• [Exercise] Of the entries below, return exactly those lines that fall between the one containing "#[export] Instance env_laws : StoreEnvLaws." and the one containing "match cas_status (Some", the two end lines included.

• [Task data]
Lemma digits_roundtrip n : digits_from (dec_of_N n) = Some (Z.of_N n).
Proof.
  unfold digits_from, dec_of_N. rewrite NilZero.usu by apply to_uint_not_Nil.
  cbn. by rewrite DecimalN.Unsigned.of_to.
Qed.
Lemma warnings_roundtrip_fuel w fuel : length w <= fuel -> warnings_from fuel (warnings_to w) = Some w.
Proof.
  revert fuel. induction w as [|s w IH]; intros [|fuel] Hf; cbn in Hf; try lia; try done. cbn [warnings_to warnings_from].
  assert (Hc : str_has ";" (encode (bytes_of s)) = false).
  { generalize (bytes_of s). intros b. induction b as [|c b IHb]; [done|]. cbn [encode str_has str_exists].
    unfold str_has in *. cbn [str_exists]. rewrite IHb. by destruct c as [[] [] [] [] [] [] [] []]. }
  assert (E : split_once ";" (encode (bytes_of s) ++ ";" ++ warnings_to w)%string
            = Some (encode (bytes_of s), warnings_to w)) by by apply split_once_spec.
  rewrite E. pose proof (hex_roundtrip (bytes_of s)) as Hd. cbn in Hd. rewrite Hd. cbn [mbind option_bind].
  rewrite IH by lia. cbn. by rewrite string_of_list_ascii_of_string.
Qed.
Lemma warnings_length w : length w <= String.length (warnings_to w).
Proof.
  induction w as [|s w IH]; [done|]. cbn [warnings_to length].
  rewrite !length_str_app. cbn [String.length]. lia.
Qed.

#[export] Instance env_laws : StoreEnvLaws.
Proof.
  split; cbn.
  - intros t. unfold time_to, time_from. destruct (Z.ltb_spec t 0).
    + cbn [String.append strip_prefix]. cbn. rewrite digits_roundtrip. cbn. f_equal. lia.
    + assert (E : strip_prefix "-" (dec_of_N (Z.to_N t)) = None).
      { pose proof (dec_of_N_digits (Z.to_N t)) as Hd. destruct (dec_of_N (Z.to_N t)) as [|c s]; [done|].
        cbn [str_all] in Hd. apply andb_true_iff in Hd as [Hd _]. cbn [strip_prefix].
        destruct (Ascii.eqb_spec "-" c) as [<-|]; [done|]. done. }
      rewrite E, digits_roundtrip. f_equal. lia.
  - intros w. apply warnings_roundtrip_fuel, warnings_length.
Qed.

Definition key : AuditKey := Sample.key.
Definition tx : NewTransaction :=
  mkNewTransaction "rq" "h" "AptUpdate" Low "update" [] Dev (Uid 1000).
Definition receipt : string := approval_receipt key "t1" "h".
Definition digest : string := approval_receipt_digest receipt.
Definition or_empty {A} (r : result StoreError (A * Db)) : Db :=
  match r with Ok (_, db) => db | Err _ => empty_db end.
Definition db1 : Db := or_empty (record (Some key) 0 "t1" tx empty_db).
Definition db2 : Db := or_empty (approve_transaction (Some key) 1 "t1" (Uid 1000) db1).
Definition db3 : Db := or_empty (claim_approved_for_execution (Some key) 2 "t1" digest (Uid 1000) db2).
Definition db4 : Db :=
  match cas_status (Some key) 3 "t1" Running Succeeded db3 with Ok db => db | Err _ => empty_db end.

* * *

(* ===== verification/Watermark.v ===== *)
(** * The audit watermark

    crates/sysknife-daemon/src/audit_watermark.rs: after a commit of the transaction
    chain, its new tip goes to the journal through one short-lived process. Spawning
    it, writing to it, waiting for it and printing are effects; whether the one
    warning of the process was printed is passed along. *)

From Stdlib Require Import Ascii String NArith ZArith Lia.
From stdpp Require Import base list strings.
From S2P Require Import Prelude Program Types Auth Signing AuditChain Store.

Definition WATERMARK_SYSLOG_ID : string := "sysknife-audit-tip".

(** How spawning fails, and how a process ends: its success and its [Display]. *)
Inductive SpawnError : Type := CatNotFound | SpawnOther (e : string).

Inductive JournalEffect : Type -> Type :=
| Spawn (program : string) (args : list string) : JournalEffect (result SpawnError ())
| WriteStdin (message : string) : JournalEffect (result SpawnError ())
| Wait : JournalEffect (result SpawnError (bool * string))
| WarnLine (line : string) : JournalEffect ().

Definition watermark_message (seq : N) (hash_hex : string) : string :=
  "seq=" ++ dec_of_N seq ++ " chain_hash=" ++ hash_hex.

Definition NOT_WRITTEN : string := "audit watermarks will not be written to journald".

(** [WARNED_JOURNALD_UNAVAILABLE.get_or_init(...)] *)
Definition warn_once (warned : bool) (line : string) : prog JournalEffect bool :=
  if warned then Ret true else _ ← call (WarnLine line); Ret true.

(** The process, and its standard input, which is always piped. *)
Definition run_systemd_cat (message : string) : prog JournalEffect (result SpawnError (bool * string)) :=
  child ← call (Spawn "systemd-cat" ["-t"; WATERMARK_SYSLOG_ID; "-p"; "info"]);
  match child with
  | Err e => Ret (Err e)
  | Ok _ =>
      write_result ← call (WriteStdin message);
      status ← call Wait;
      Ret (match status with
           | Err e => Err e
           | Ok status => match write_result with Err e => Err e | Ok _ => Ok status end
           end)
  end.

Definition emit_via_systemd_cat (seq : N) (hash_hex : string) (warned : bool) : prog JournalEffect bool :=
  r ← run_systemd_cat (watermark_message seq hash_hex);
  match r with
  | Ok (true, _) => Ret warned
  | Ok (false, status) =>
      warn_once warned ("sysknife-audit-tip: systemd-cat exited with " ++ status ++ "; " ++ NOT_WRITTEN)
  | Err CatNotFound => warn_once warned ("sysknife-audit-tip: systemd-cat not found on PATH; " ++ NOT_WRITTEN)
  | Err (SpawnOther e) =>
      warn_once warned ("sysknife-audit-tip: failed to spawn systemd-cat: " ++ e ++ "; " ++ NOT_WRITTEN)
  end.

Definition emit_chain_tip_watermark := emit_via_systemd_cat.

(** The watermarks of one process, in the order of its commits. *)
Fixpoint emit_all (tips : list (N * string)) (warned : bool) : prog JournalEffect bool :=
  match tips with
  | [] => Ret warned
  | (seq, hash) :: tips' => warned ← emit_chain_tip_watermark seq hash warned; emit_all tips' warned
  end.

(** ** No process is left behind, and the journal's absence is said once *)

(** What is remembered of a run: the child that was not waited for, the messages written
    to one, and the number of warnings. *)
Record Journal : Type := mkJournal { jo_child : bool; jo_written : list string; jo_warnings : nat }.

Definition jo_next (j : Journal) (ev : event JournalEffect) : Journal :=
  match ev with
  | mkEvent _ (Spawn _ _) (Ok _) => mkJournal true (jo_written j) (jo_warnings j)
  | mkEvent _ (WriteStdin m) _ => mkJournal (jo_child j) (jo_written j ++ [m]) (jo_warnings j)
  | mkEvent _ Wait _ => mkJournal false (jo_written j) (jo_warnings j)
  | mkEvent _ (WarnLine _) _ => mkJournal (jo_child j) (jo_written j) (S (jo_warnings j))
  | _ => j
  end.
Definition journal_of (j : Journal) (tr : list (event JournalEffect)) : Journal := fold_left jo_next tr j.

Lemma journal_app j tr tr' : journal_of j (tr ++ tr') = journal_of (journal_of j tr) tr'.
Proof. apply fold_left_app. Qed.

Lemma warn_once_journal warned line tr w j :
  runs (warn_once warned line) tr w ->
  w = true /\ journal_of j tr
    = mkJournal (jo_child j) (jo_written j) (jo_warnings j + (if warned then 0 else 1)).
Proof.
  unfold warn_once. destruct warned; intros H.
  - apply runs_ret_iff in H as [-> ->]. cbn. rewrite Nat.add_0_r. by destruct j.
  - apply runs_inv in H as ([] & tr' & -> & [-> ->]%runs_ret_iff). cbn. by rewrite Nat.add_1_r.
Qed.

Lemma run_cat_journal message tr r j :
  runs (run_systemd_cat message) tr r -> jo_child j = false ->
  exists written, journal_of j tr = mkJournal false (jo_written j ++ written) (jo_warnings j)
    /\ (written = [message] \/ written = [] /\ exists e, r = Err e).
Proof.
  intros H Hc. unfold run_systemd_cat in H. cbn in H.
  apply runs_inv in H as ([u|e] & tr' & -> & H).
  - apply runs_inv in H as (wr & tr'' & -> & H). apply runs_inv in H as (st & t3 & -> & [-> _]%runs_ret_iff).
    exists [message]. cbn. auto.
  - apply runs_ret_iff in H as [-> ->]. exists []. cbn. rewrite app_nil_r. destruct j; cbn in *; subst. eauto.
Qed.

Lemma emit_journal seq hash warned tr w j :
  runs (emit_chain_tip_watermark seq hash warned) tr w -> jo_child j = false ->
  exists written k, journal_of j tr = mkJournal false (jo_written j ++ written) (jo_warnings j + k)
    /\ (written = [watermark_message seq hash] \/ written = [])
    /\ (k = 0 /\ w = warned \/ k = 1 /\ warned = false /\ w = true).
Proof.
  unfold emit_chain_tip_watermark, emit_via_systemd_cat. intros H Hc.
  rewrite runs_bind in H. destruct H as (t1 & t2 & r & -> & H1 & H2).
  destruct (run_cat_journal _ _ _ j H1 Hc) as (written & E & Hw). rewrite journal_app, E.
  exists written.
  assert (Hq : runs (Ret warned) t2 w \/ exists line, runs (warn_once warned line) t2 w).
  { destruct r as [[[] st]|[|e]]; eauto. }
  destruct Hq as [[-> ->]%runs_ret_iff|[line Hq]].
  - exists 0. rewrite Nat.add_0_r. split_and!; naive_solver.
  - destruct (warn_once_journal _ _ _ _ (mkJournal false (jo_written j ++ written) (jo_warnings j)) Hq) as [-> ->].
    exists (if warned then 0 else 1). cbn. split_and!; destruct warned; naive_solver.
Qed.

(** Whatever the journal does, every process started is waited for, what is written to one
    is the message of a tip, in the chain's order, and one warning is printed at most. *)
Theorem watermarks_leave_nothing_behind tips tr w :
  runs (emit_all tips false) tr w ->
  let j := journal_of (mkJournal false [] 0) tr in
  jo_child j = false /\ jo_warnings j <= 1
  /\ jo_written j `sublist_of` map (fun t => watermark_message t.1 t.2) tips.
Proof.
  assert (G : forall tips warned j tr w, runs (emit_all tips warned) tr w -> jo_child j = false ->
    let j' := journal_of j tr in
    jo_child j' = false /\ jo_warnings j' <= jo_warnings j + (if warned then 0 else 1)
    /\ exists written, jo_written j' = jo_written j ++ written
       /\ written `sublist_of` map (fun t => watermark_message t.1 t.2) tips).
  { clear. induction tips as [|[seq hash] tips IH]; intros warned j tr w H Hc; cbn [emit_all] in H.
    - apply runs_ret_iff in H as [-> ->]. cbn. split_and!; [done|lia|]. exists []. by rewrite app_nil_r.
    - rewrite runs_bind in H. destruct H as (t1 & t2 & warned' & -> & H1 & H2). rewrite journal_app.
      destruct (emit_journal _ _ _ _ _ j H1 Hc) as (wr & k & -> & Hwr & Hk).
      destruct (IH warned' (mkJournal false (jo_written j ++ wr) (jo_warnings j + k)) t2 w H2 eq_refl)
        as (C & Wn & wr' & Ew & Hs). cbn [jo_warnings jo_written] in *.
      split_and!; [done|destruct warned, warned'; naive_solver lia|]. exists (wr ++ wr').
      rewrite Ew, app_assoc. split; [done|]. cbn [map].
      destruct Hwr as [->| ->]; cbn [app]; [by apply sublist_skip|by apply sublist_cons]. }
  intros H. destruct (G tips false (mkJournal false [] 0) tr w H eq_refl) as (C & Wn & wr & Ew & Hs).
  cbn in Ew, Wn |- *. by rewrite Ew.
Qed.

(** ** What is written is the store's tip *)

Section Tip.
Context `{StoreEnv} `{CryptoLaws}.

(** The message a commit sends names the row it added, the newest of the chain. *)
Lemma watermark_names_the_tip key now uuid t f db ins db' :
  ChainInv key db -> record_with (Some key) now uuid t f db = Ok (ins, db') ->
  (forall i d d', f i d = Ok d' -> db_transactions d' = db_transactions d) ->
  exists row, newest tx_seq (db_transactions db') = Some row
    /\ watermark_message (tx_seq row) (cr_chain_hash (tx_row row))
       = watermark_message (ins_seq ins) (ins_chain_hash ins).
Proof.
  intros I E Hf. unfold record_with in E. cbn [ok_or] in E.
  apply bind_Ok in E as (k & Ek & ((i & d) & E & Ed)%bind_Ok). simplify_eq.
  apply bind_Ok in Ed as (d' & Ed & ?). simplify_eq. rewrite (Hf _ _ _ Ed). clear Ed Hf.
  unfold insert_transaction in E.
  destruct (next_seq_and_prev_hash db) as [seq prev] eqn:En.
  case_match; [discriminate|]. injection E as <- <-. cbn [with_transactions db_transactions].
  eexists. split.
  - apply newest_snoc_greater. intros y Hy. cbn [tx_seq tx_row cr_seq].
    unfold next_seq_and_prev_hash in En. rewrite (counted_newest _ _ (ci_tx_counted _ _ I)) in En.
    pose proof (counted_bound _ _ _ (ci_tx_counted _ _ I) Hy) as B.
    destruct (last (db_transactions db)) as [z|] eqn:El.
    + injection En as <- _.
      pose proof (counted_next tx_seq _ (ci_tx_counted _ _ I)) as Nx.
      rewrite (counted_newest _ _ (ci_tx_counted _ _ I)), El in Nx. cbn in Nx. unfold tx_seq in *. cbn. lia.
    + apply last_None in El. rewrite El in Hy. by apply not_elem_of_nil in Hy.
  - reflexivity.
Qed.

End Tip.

• [Exercise solution]
#[export] Instance env_laws : StoreEnvLaws.
Proof.
  split; cbn.
  - intros t. unfold time_to, time_from. destruct (Z.ltb_spec t 0).
    + cbn [String.append strip_prefix]. cbn. rewrite digits_roundtrip. cbn. f_equal. lia.
    + assert (E : strip_prefix "-" (dec_of_N (Z.to_N t)) = None).
      { pose proof (dec_of_N_digits (Z.to_N t)) as Hd. destruct (dec_of_N (Z.to_N t)) as [|c s]; [done|].
        cbn [str_all] in Hd. apply andb_true_iff in Hd as [Hd _]. cbn [strip_prefix].
        destruct (Ascii.eqb_spec "-" c) as [<-|]; [done|]. done. }
      rewrite E, digits_roundtrip. f_equal. lia.
  - intros w. apply warnings_roundtrip_fuel, warnings_length.
Qed.

Definition key : AuditKey := Sample.key.
Definition tx : NewTransaction :=
  mkNewTransaction "rq" "h" "AptUpdate" Low "update" [] Dev (Uid 1000).
Definition receipt : string := approval_receipt key "t1" "h".
Definition digest : string := approval_receipt_digest receipt.
Definition or_empty {A} (r : result StoreError (A * Db)) : Db :=
  match r with Ok (_, db) => db | Err _ => empty_db end.
Definition db1 : Db := or_empty (record (Some key) 0 "t1" tx empty_db).
Definition db2 : Db := or_empty (approve_transaction (Some key) 1 "t1" (Uid 1000) db1).
Definition db3 : Db := or_empty (claim_approved_for_execution (Some key) 2 "t1" digest (Uid 1000) db2).
Definition db4 : Db :=
  match cas_status (Some key) 3 "t1" Running Succeeded db3 with Ok db => db | Err _ => empty_db end.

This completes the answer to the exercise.